American Farm Bureau Federation et al v. U.S. Environmental Protection Agency et al
Filing
115
MEMORANDUM OPINION AND ORDER denying 84 Plaintiffs' Motion for Summary Judgment; granting 91 Defendants' Motion for Summary Judgment; granting 98 Defendants' Motion for Summary Judgment (Written Opinion). Signed by Judge Ann D. Montgomery on 01/27/2015. (TLU)
UNITED STATES DISTRICT COURT
DISTRICT OF MINNESOTA
American Farm Bureau Federation
and National Pork Producers Council,
Plaintiffs,
MEMORANDUM OPINION
AND ORDER
Civil No. 13-1751 ADM/TNL
v.
U.S. Environmental Protection Agency and
Gina McCarthy,
Defendants,
and
Food & Water Watch, Environmental Integrity
Project, and Iowa Citizens for Community Improvement,
Intervenors.
______________________________________________________________________________
Jay C. Johnson, Esq., Venable LLP, Minneapolis, MN for Plaintiff.
Pamela Marentette, Esq., United States Attorney’s Office, Minneapolis, MN for Defendants.
Jeffrey Gulley, Esq., Government Accountability Project, Washington, D.C. for Intervenors.
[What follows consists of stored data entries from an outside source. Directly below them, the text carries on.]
(* ===== verification/RouterRouting.v ===== *)
(** * RouterRouting: routing algorithms a router can run

    Table routing, dimension-order routing and the Valiant detours meet
    the interface [Routes] between the routing unit and the router. *)

From S2P Require Import Prelude NetDest CommonTypes RoutingUnit Mesh MeshRouting RoutingTable InputProofs.

(** ** Table routing *)

Section table.
Context (net : NetParams) (now id n : Z) (table : list (list NetDest.t)) (weights : list Z).

(** The unit's tables, one column per output port. *)
Definition has_table (s : RState) : Prop :=
  m_routing_table (ru s) = table /\ m_weight_table (ru s) = weights.

(** The table has a link of finite weight for the packet. *)
Definition in_table (rt : RouteInfo) : Prop := exists links, vget table (vnet rt) = Ok links /\
  Forall (fun l => length (net_dest rt) = length l) links /\ length weights = length links /\
  zlength links <= n /\ 0 <= vnet rt < zlength (m_ordered net) /\
  exists k w, link_to links weights (net_dest rt) k w /\ w <= INFINITE_.

Lemma lookup_routes rt s : in_table rt -> has_table s ->
  safe (lookupRoutingTable net (vnet rt) (net_dest rt) s) (fun '(o, s') =>
    0 <= o < n /\ ru s' = ru s /\ cnt s' = cnt s).
Proof.
  intros (links & Hl & Hsh & Hlen & Hn & Hv & Hex) [Ht Hw].
  eapply safe_mono; [apply (lookup_spec net (vnet rt) (net_dest rt) links s)|].
  - unfold table_ok. by rewrite Ht, Hw.
  - by rewrite Hw.
  - intros [o s'] (Hru & Hc & Ho & w & (l & Hlk & _) & _). split_and!; [done| |done|done].
    apply lookup_lt_Some in Hlk. unfold zlength in Hn. lia.
Qed.

Definition table_unit (s : RState) : Prop := has_table s /\ zlength (routerr_ (cnt s)) = MAXN.

End table.

(** Packets of finite weight from some router. *)
Definition table_packet (net : NetParams) (n : Z) (table : list (list NetDest.t)) (weights : list Z)
    (rt : RouteInfo) (i : Z) (d : PortDirection) : Prop :=
  src_router rt <> -1 /\ in_table net n table weights rt.

Lemma keepRoute_safe rt m (Q : Z * RouteInfo * RState -> Prop) :
  safe m (fun '(o, s) => Q (o, rt, s)) -> safe (keepRoute rt m) Q.
Proof. intros H. unfold keepRoute. apply safe_bind. eapply safe_mono; [exact H|]. by intros [o s]. Qed.

(** A computed route is counted, unless the packet leaves here. *)
Lemma outportCompute_safe net id now n rt i d s (Q : RState -> Prop) (P : RouteInfo -> Prop) : 0 <= id < MAXN ->
  (dest_router rt = id -> P rt /\ safe (lookupRoutingTable net (vnet rt) (net_dest rt) s)
    (fun '(o, s') => 0 <= o < n /\ Q s')) ->
  (dest_router rt <> id -> safe (dispatch net id now rt i d s) (fun '(o, rt', s') =>
    0 <= o < n /\ zlength (routerr_ (cnt s')) = MAXN /\ P rt' /\
    forall s2, ru s2 = ru s' -> zlength (routerr_ (cnt s2)) = MAXN -> Q s2)) ->
  safe (outportCompute net id now rt i d s) (fun '(o, rt', s') => 0 <= o < n /\ Q s' /\ P rt').
Proof.
  intros Hid Hhere Hthere. unfold outportCompute. destruct (Z.eqb_spec (dest_router rt) id) as [He|He].
  - destruct (Hhere He) as [HP Hs]. apply keepRoute_safe. eapply safe_mono; [exact Hs|]. by intros [o s'] [? ?].
  - apply safe_bind. eapply safe_mono; [by apply Hthere|]. intros [[o rt'] s'] (Ho & Hc & HP & HQ).
    apply safe_bind. eapply safe_mono; [by apply countRoute_safe|]. intros s2 (Hru2 & _ & Hc2).
    apply safe_bind, safe_assert; [by destruct (Z.eqb_spec o (-1)); [lia|]|]. split; [done|].
    split; [by apply HQ|done].
Qed.

#[global] Instance table_routes net now id n table weights :
  getRoutingAlgorithm net = 0 -> 0 <= id < MAXN ->
  Routes net now id n (table_packet net n table weights) (table_unit table weights).
Proof.
  intros Halg Hid. split; try done; [|by intros ? ? ? []].
  intros rt i d s [Hsrc Hrt] [Ht Hc]. apply outportCompute_safe; [done|intros _..].
  - split; [done|]. eapply safe_mono; [by eapply lookup_routes|]. intros [o s'] (Ho & Hru & Hcn).
    split; [done|]. unfold table_unit, has_table. by rewrite Hru, Hcn.
  - unfold dispatch. rewrite Halg. apply keepRoute_safe.
    eapply safe_mono; [by eapply lookup_routes|]. intros [o s'] (Ho & Hru & Hcn).
    rewrite Hcn. do 3 (split; [done|]).
    intros s2 Hru2 Hc2. split; [|done]. unfold has_table. by rewrite Hru2, Hru.
Qed.

(** ** Dimension-order routing *)

Section xy.
Context (net : NetParams) (now : Z) (R C : Z) (p : coord) (n : Z).
Context (table : list (list NetDest.t)) (weights : list Z).

(** The unit has a port for every side of the router that has a link. *)
Definition xy_unit (s : RState) : Prop := table_unit table weights s /\
  forall d, d ∈ mesh_dirs -> in_mesh R C (move d p) ->
    exists o, m_outports_dirn2idx (ru s) !! d = Some o /\ 0 <= o < n.

(** A packet for this router is in the table; one for another router comes
    from a side dimension-order routing uses. *)
Definition xy_packet (rt : RouteInfo) (i : Z) (dn : PortDirection) : Prop := src_router rt <> -1 /\
  (dest_router rt = id_of C p -> in_table net n table weights rt) /\
  (dest_router rt <> id_of C p -> exists t, in_mesh R C t /\ dest_router rt = id_of C t /\
    XY_inport_ok dn (xy_dir p t) = true).

#[global] Instance xy_routes : getNumRows net = R -> getNumCols net = C -> R * C <= MAXN ->
  getRoutingAlgorithm net = 1 -> in_mesh R C p -> Routes net now (id_of C p) n xy_packet xy_unit.
Proof.
  intros Hr Hcl Hmax Halg Hp. pose proof (id_of_range R C p Hp).
  split; try done; [|by intros ? ? ? (? & _)].
  intros rt i d s (Hsrc & Hhere & Hthere) [[Ht Hc] Hports]. apply outportCompute_safe; [lia|..].
  - intros He. split; [done|]. eapply safe_mono; [by eapply lookup_routes; [apply Hhere|]|].
    intros [o s'] (Ho & Hru & Hcn). split; [done|]. unfold xy_unit, table_unit, has_table. by rewrite Hru, Hcn.
  - intros He. destruct (Hthere He) as (t & Ht0 & Hd & Hside).
    assert (Hne : p <> t) by congruence.
    unfold dispatch, outportComputeXY. rewrite Halg. apply keepRoute_safe.
    rewrite Hd, (XY_dirn_spec R C) by done. cbn [mbind res_bind]. rewrite Hside. cbn [assert mbind res_bind].
    destruct (Hports (xy_dir p t)) as (o & Ho & Hon); [by apply xy_dir_in|by apply xy_in|].
    rewrite (outport_of_port _ _ o) by done. do 3 (split; [done|]).
    intros s2 Hru Hc2. unfold xy_unit, table_unit, has_table. by rewrite Hru.
Qed.

(** ** The Valiant detours *)

Section valiant.
Context (pickInter : NetParams -> Z -> Z -> RouteInfo -> Rng -> res (RouteInfo * Rng)).
Context (Hdisp : forall my rt i d s, dispatch net my now rt i d s = valiant pickInter net my rt i d s).
Context (Hrows : getNumRows net = R) (Hcols : getNumCols net = C) (Hmax : R * C <= MAXN) (Hp : in_mesh R C p).
Context (Hpick : forall t rt g, in_mesh R C t -> p <> t ->
  safe (pickInter net (id_of C p) (id_of C t) rt g) (fun '(rt', _) =>
    exists mid, in_mesh R C mid /\ mid <> p /\ rt' = setInter (id_of C mid) rt)).

(** A packet for another router has a tag of 0 or 1, and its intermediate
    router, if it has one, is in the mesh. *)
Definition valiant_packet (rt : RouteInfo) (i : Z) (dn : PortDirection) : Prop := src_router rt <> -1 /\
  (dest_router rt = id_of C p -> in_table net n table weights rt) /\
  (dest_router rt <> id_of C p -> (exists t, in_mesh R C t /\ dest_router rt = id_of C t) /\
    (sTag rt = 0 \/ sTag rt = 1) /\
    (inter_route rt = -1 \/ exists mid, in_mesh R C mid /\ inter_route rt = id_of C mid)).

Lemma XY_mid_safe rt i d (mid : bool) t s (Q : Z * RState -> Prop) : xy_unit s -> in_mesh R C t -> t <> p ->
  (if mid then getInter rt else dest_router rt) = id_of C t -> (forall o, 0 <= o < n -> Q (o, s)) ->
  safe (outportComputeXY_mid net (id_of C p) rt i d mid s) Q.
Proof.
  intros [_ Hports] Ht Hne Htgt HQ. unfold outportComputeXY_mid.
  rewrite Htgt, (XY_dirn_spec R C) by done. cbn [mbind res_bind].
  destruct (Hports (xy_dir p t)) as (o & Ho & Hon); [by apply xy_dir_in|by apply xy_in|].
  rewrite (outport_of_port _ _ o) by done. by apply HQ.
Qed.

(** One step of a packet that does not leave here. *)
Lemma valiant_safe rt i d s : xy_unit s -> valiant_packet rt i d -> dest_router rt <> id_of C p ->
  safe (valiant pickInter net (id_of C p) rt i d s) (fun '(o, rt', s') => 0 <= o < n /\
    ru s' = ru s /\ cnt s' = cnt s /\ valiant_packet rt' i d /\
    src_router rt' = src_router rt /\ dest_router rt' = dest_router rt).
Proof.
  intros Hs Hpk He. pose proof Hpk as (Hsrc & _ & Hfar).
  destruct (Hfar He) as ((t & Ht & Hd) & Htag & Hint). assert (Hne : t <> p) by congruence.
  unfold valiant, getTag, getInter, getPassed. destruct Htag as [->|Htag]; simpl Z.eqb; cbv iota.
  { apply keepRoute_safe. apply (XY_mid_safe rt i d false t s); [done..|]. intros o Ho. by repeat (split; [done|]). }
  rewrite Htag. simpl Z.eqb. cbv iota. destruct Hint as [Hint|(mid & Hmid & Hint)]; rewrite ?Hint.
  - simpl. rewrite Hint. simpl Z.eqb. cbv iota. rewrite Hd. apply safe_bind.
    eapply safe_mono; [by apply Hpick|]. intros [rt' g] (mid & Hmid & Hmp & ->).
    apply keepRoute_safe. apply (XY_mid_safe _ i d true mid); [done..|]. intros o Ho.
    do 3 (split; [done|]). split; [|done]. split; [done|]. split; [done|]. intros _.
    split; [eauto|]. split; [by right|]. right. eauto.
  - pose proof (id_of_range R C mid Hmid) as Hr. rewrite (proj2 (Z.eqb_neq (id_of C mid) (-1))) by lia.
    cbn [negb andb].
    set (rt1 := if negb (passedMid rt) then if id_of C mid =? id_of C p then setPassed rt else rt else rt).
    assert (H1 : valiant_packet rt1 i d /\ src_router rt1 = src_router rt /\ dest_router rt1 = dest_router rt /\
      inter_route rt1 = id_of C mid /\ (passedMid rt1 = false -> mid <> p)).
    { unfold rt1. destruct (passedMid rt) eqn:Epass; cbn [negb]; [by rewrite Epass|].
      destruct (Z.eqb_spec (id_of C mid) (id_of C p)); [by split_and!|].
      split_and!; [done..|]. intros _ ->. done. }
    destruct H1 as (Hpk1 & Hs1 & Hd1 & Hi1 & Hm1). rewrite Hi1.
    rewrite (proj2 (Z.eqb_neq (id_of C mid) (-1))) by lia. apply keepRoute_safe.
    destruct (passedMid rt1) eqn:Epass; cbn [negb].
    + apply (XY_mid_safe rt1 i d false t s); [done..|congruence|]. intros o Ho. by repeat (split; [done|]).
    + apply (XY_mid_safe rt1 i d true mid s); [done|done|by apply Hm1|done|]. intros o Ho. by repeat (split; [done|]).
Qed.

Lemma valiant_routes : Routes net now (id_of C p) n valiant_packet xy_unit.
Proof.
  pose proof (id_of_range R C p Hp). split.
  - intros rt i d s Hpk [[Ht Hc] Hports]. apply (outportCompute_safe net (id_of C p) now n rt i d s xy_unit
      (fun rt' => valiant_packet rt' i d /\ src_router rt' = src_router rt /\ dest_router rt' = dest_router rt)); [lia|..].
    + intros He. split; [done|]. destruct Hpk as (_ & Hhere & _).
      eapply safe_mono; [by eapply lookup_routes; [apply Hhere|]|].
      intros [o s'] (Ho & Hru & Hcn). split; [done|]. unfold xy_unit, table_unit, has_table. by rewrite Hru, Hcn.
    + intros He. rewrite Hdisp. eapply safe_mono; [by apply valiant_safe|].
      intros [[o rt'] s'] (Ho & Hru & Hcn & Hpk'). rewrite Hcn. do 3 (split; [done|]).
      intros s2 Hru2 Hc2. unfold xy_unit, table_unit, has_table. by rewrite Hru2, Hru.
  - intros rt i d (Hs & Hh & Hf). split; [done|]. split; [done|]. intros He. destruct (Hf He) as (? & _ & ?).
    split_and!; try done. by right.
  - done.
  - done.
  - by intros rt i d (? & _).
Qed.

End valiant.

#[global] Instance secure_valiant_routes : getNumRows net = R -> getNumCols net = C -> R * C <= MAXN ->
  getRoutingAlgorithm net = 6 -> 2 <= C <= R -> in_mesh R C p -> Routes net now (id_of C p) n valiant_packet xy_unit.
Proof.
  intros Hr Hc Hmax Halg Hsh Hp. apply (valiant_routes pickInterSecure); try done.
  - intros. unfold dispatch. by rewrite Halg.
  - intros t rt g Ht Hne. eapply safe_mono; [by apply (pickInterSecure_safe R C)|].
    intros [rt' g'] (mid & Hmid & Hsec & ->). exists mid. split; [done|]. split; [|done].
    by apply (secure_mid_facts p t mid Hne Hsec).
Qed.

#[global] Instance ori_valiant_routes : getNumRows net = R -> getNumCols net = C -> R * C <= MAXN ->
  getRoutingAlgorithm net = 7 -> 3 <= R * C -> in_mesh R C p -> Routes net now (id_of C p) n valiant_packet xy_unit.
Proof.
  intros Hr Hc Hmax Halg Hsh Hp. apply (valiant_routes pickInterOri); try done.
  - intros. unfold dispatch. by rewrite Halg.
  - intros t rt g Ht Hne. eapply safe_mono; [by apply (pickInterOri_safe R C)|].
    intros [rt' g'] (mid & Hmid & Hmp & _ & ->). eauto.
Qed.

End xy.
______________________________________________________________________________
I. INTRODUCTION
On December 17, 2014, the undersigned United States District Court Judge heard oral
argument on the above captioned parties’ cross motions for Summary Judgment [Docket Nos. 84 and
98] and Intervenors’ Motion for Judgment on the Pleadings, or in the Alternative, for Summary
Judgment [Docket No. 91]. For the reasons discussed below, Defendants’ and Intervenors’ motions
are GRANTED based on Plaintiffs’ lack of standing.
II. BACKGROUND
A. Concentrated Animal Feeding Operations
Farms that confine large numbers of animals for more than 45 days during a growing season in
an area that does not produce vegetation are called Concentrated Animal Feeding Operations
(“CAFOs”). The Environmental Protection Agency (“EPA”) has identified agriculture in general, and
CAFOs in particular, as a leading source of pollution in our nation’s rivers and streams. Nagle Decl.
[Docket No. 69] ¶ 13. The Clean Water Act (“CWA”) names CAFOs as “point sources” of pollution.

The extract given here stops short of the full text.